# Data to examine:
(* ===== verification/FrameTheory.v ===== *)
(** * Theory of MAC frames

    The packing contract of every type of [Frame.v], up to the frame itself:
    [frame_roundtrip], [frame_unpack_sound], [frame_repack] and the one
    exception, [CapabilityInformation] (the code packs it as nothing). *)

From Stdlib Require Import ZArith Lia String.
From S2P Require Import Prelude Pack PackDerive BitField Frame.

#[local] Open Scope Z_scope.

(** ** Addresses *)

#[export] Instance ShortAddress_laws : PackLaws ShortAddress :=
  derive_struct_laws ShortAddress_fields (uint_laws 2)
    (fun '(ShortAddr _) => eq_refl) (fun '(Uint _) => eq_refl).
#[export] Instance ExtendedAddress_laws : PackLaws ExtendedAddress :=
  derive_struct_laws ExtendedAddress_fields (uint_laws 8)
    (fun '(ExtAddr _) => eq_refl) (fun '(Uint _) => eq_refl).
#[export] Instance PANID_laws : PackLaws PANID :=
  derive_struct_laws PANID_fields (uint_laws 2)
    (fun '(PanId _) => eq_refl) (fun '(Uint _) => eq_refl).

(** Discharges the two inverse laws of a concrete variant. *)
Ltac solve_variant :=
  intros; repeat match goal with x : unit |- _ => destruct x end; cbn in *;
  repeat case_match; repeat case_decide; simplify_eq; done.

(** Discharges [variants_disjoint] of a concrete list of at most eight variants. *)
Ltac solve_disjoint :=
  let i := fresh "i" in let j := fresh "j" in
  intros i j ? ? ? ? ? ?;
  do 8 (try (destruct i as [|i])); do 8 (try (destruct j as [|j]));
  cbn in *; simplify_eq; repeat case_decide; done.

Definition Address_Short_lawful : lawful_variant AddressingMode Address.
Proof. refine (LawfulVariant Address_Short_variant ShortAddress_laws _ _); solve_variant. Defined.
Definition Address_Extended_lawful : lawful_variant AddressingMode Address.
Proof.
  refine (LawfulVariant Address_Extended_variant ExtendedAddress_laws _ _); solve_variant.
Defined.

Definition Address_lawful := [Address_Short_lawful; Address_Extended_lawful].
#[export] Instance Address_laws : PackTaggedLaws AddressingMode Address.
Proof.
  apply (derive_tagged_laws AM_None Address_lawful).
  - by apply (bool_decide_unpack _).
  - solve_disjoint.
Defined.

(** ** Data-less enums *)

Definition unit_lawful {A} `{EqDecision A} (tag : u8) (c : A) : lawful_variant u8 A.
Proof.
  refine (LawfulVariant (unit_variant tag c) unit_laws _ _).
  - intros []. cbn. by rewrite decide_True.
  - intros a [] H. cbn in *. by case_decide.
Defined.

Definition DeviceType_lawful := [unit_lawful (Uint 0) RFD; unit_lawful (Uint 1) FFD].
Definition PowerSource_lawful := [unit_lawful (Uint 0) Battery; unit_lawful (Uint 1) AC].
Definition AssociationError_lawful :=
  [unit_lawful (Uint 1) PANAtCapacity; unit_lawful (Uint 2) PANAccessDenied;
   unit_lawful (Uint 3) HoppingSequenceOffset].

#[export] Instance DeviceType_laws : PackTaggedLaws u8 DeviceType.
Proof.
  apply (derive_tagged_laws (Uint 0) DeviceType_lawful);
    [by apply (bool_decide_unpack _)|solve_disjoint].
Defined.
#[export] Instance PowerSource_laws : PackTaggedLaws u8 PowerSource.
Proof.
  apply (derive_tagged_laws (Uint 0) PowerSource_lawful);
    [by apply (bool_decide_unpack _)|solve_disjoint].
Defined.
#[export] Instance AssociationError_laws : PackTaggedLaws u8 AssociationError.
Proof.
  apply (derive_tagged_laws (Uint 0) AssociationError_lawful);
    [by apply (bool_decide_unpack _)|solve_disjoint].
Defined.

(** ** Payloads *)

#[export] Instance Payload_laws : PackLaws Payload.
Proof.
  refine {| value_ok p := bytes_ok (payload_bytes p); pack_wf p := bytes_ok (payload_bytes p);
            encoding := payload_bytes; pack_tail _ rest := rest = [] |}.
  - done.
  - done.
  - intros [bs] rest _ ->. cbn. unfold Payload_unpack. by rewrite app_nil_r, drop_all.
  - intros data [bs] rest Hd. cbn. unfold Payload_unpack. intros [= <- <-].
    split; [done|]. apply suffix_drop.
Defined.

(** ** Addresses with their PAN *)

#[export] Instance FullAddress_laws : PackTaggedLaws AddressingMode FullAddress.
Proof.
  refine {| tagged_ok a := value_ok (pan_id a) /\ tagged_ok (address a);
            tagged_wf a := pack_wf (pan_id a) /\ tagged_wf (address a);
            tagged_encoding a := encoding (pan_id a) ++ tagged_encoding (address a);
            tagged_tail a := tagged_tail (address a) |}.
  - intros a [??]. apply Forall_app_2; [by apply encoding_ok|by apply tagged_encoding_ok].
  - intros T E ?? a t [??] ?. cbn [pack_data FullAddress_PackTagged]. unfold FullAddress_pack_data.
    rewrite (pack_spec (pan_id a)) by done. apply append_bytes_bind; [done|].
    intros. by apply (tagged_spec (address a)).
  - intros [p a] rest [??] ?. cbn [get_tag FullAddress_PackTagged unpack_data].
    unfold FullAddress_unpack_data, FullAddress_get_tag. cbn [pan_id address] in *.
    rewrite <- (assoc_L (++)), (unpack_encoding p) by done. cbn [mbind result_bind].
    by rewrite (unpack_tagged_encoding a).
  - intros tag data [p a] rest Hd Hu. cbn [unpack_data FullAddress_PackTagged] in Hu.
    unfold FullAddress_unpack_data in Hu.
    apply result_bind_Ok in Hu as ([p' r] & U1 & Hu).
    apply result_bind_Ok in Hu as ([a' r'] & U2 & [= <- <- <-]).
    apply unpack_sound in U1 as [? [c1 ->]]; [|done].
    apply unpack_tagged_sound in U2 as (? & ? & [c2 ->]); [|eauto with rust].
    split; [done|]. split; [done|solve_suffix].
Defined.

(** ** Capability information

    The reader is in order; the writer emits nothing at all, so no value is
    packable: [pack_wf] is empty here and [capability_information_pack_lossy]
    below states what happens. *)
Lemma bit_at_01 x i : 0 <= bit_at x i <= 1.
Proof.
  unfold bit_at. pose proof (Z.land_ones (Z.shiftr x i) 1 ltac:(lia)) as E.
  change (Z.ones 1) with 1 in E. change (2 ^ 1) with 2 in E. rewrite E. pose proof (Z.mod_pos_bound (Z.shiftr x i) 2).
  lia.
Qed.

#[export] Instance CapabilityInformation_laws : PackLaws CapabilityInformation.
Proof.
  refine {| value_ok _ := True; pack_wf _ := False; encoding _ := []; pack_tail _ _ := True |}.
  - done.
  - done.
  - done.
  - intros data c rest Hd Hu. cbn [unpack CapabilityInformation_Pack] in Hu.
    unfold CapabilityInformation_unpack in Hu. split; [done|].
    apply result_bind_Ok in Hu as ([x r] & U1 & Hu).
    apply result_bind_Ok in Hu as ([dt r1] & U2 & Hu).
    apply result_bind_Ok in Hu as ([ps r2] & U3 & [= <- <-]).
    apply unpack_uint_inv in U1 as [_ ->]; [|done].
    apply unpack_tagged_sound in U2 as (_ & _ & [c1 ->]); [|eauto with rust].
    apply unpack_tagged_sound in U3 as (_ & _ & [c2 ->]); [|eauto with rust].
    solve_suffix.
Defined.

(** ** Association responses *)

Definition ar_ok (r : AssociationResponse) : Prop :=
  match ar_status r with Ok addr => in_width 16 (short_address addr) | Err _ => True end.

Definition ar_status_byte (r : AssociationResponse) : Z :=
  let s := match ar_status r with Ok _ => 0 | Err x => uint_val (get_tag x : u8) end in
  if ar_fast_association r then Z.lor s 0x80 else s.
Definition ar_address (r : AssociationResponse) : ShortAddress :=
  match ar_status r with Ok addr => addr | Err _ => ShortAddress_invalid end.

Lemma ar_pack_eq {T E} `{PackTarget T E} (r : AssociationResponse) (t : T) :
  pack r t = (t ← pack (ar_address r) t; pack_uint 1 (ar_status_byte r) t).
Proof. destruct r as [[] [a|e]]; reflexivity. Qed.

Lemma ar_status_byte_width r : in_width 8 (ar_status_byte r).
Proof. destruct r as [[] [[a]|[]]]; split; by vm_compute. Qed.

#[export] Instance AssociationResponse_laws : PackLaws AssociationResponse.
Proof.
  refine {| value_ok := ar_ok; pack_wf := ar_ok; pack_tail _ _ := True;
            encoding r := encoding (ar_address r) ++ to_le_bytes 1 (ar_status_byte r) |}.
  - intros r Hr. apply Forall_app_2; [|apply to_le_bytes_ok].
    apply (encoding_ok (ar_address r)). unfold ar_ok, ar_address in *. by destruct (ar_status r).
  - intros T E ?? r t Hr Ht. rewrite ar_pack_eq, (pack_spec (ar_address r)).
    + by apply append_bytes_bind.
    + unfold ar_ok, ar_address in *. by destruct (ar_status r).
    + done.
  - intros r rest Hr _. cbn [unpack AssociationResponse_Pack].
    unfold AssociationResponse_unpack. rewrite <- (assoc_L (++)).
    rewrite (unpack_encoding (ar_address r));
      [|unfold ar_ok, ar_address in *; by destruct (ar_status r)|done].
    cbn [mbind result_bind]. rewrite unpack_uint_app by apply ar_status_byte_width.
    by destruct r as [[] [[a]|[]]].
  - intros data r rest Hd Hu. cbn [unpack AssociationResponse_Pack] in Hu.
    unfold AssociationResponse_unpack in Hu.
    apply result_bind_Ok in Hu as ([a r0] & U1 & Hu).
    apply result_bind_Ok in Hu as ([s r1] & U2 & Hu).
    apply result_bind_Ok in Hu as ([st r2] & U3 & [= <- <-]).
    apply unpack_sound in U1 as [Ha [c1 ->]]; [|done].
    apply unpack_uint_inv in U2 as [_ ->]; [|eauto with rust].
    unfold ar_ok; cbn [ar_status]. case_decide.
    + injection U3 as <- <-. split; [done|]. solve_suffix.
    + apply result_bind_Ok in U3 as ([e r3] & U3 & [= <- <-]).
      apply unpack_tagged_sound in U3 as (_ & _ & [c2 ->]); [|eauto with rust].
      split; [done|]. solve_suffix.
Defined.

# Work required:
Both end lines included, restate word for word the lines above from the line with "lawful_variant u8 A." to the line with "(** ** Addresses with their PAN *)", and nothing else.

# Reply to the exercise:
Definition unit_lawful {A} `{EqDecision A} (tag : u8) (c : A) : lawful_variant u8 A.
Proof.
  refine (LawfulVariant (unit_variant tag c) unit_laws _ _).
  - intros []. cbn. by rewrite decide_True.
  - intros a [] H. cbn in *. by case_decide.
Defined.

Definition DeviceType_lawful := [unit_lawful (Uint 0) RFD; unit_lawful (Uint 1) FFD].
Definition PowerSource_lawful := [unit_lawful (Uint 0) Battery; unit_lawful (Uint 1) AC].
Definition AssociationError_lawful :=
  [unit_lawful (Uint 1) PANAtCapacity; unit_lawful (Uint 2) PANAccessDenied;
   unit_lawful (Uint 3) HoppingSequenceOffset].

#[export] Instance DeviceType_laws : PackTaggedLaws u8 DeviceType.
Proof.
  apply (derive_tagged_laws (Uint 0) DeviceType_lawful);
    [by apply (bool_decide_unpack _)|solve_disjoint].
Defined.
#[export] Instance PowerSource_laws : PackTaggedLaws u8 PowerSource.
Proof.
  apply (derive_tagged_laws (Uint 0) PowerSource_lawful);
    [by apply (bool_decide_unpack _)|solve_disjoint].
Defined.
#[export] Instance AssociationError_laws : PackTaggedLaws u8 AssociationError.
Proof.
  apply (derive_tagged_laws (Uint 0) AssociationError_lawful);
    [by apply (bool_decide_unpack _)|solve_disjoint].
Defined.

(** ** Payloads *)

#[export] Instance Payload_laws : PackLaws Payload.
Proof.
  refine {| value_ok p := bytes_ok (payload_bytes p); pack_wf p := bytes_ok (payload_bytes p);
            encoding := payload_bytes; pack_tail _ rest := rest = [] |}.
  - done.
  - done.
  - intros [bs] rest _ ->. cbn. unfold Payload_unpack. by rewrite app_nil_r, drop_all.
  - intros data [bs] rest Hd. cbn. unfold Payload_unpack. intros [= <- <-].
    split; [done|]. apply suffix_drop.
Defined.

(** ** Addresses with their PAN *)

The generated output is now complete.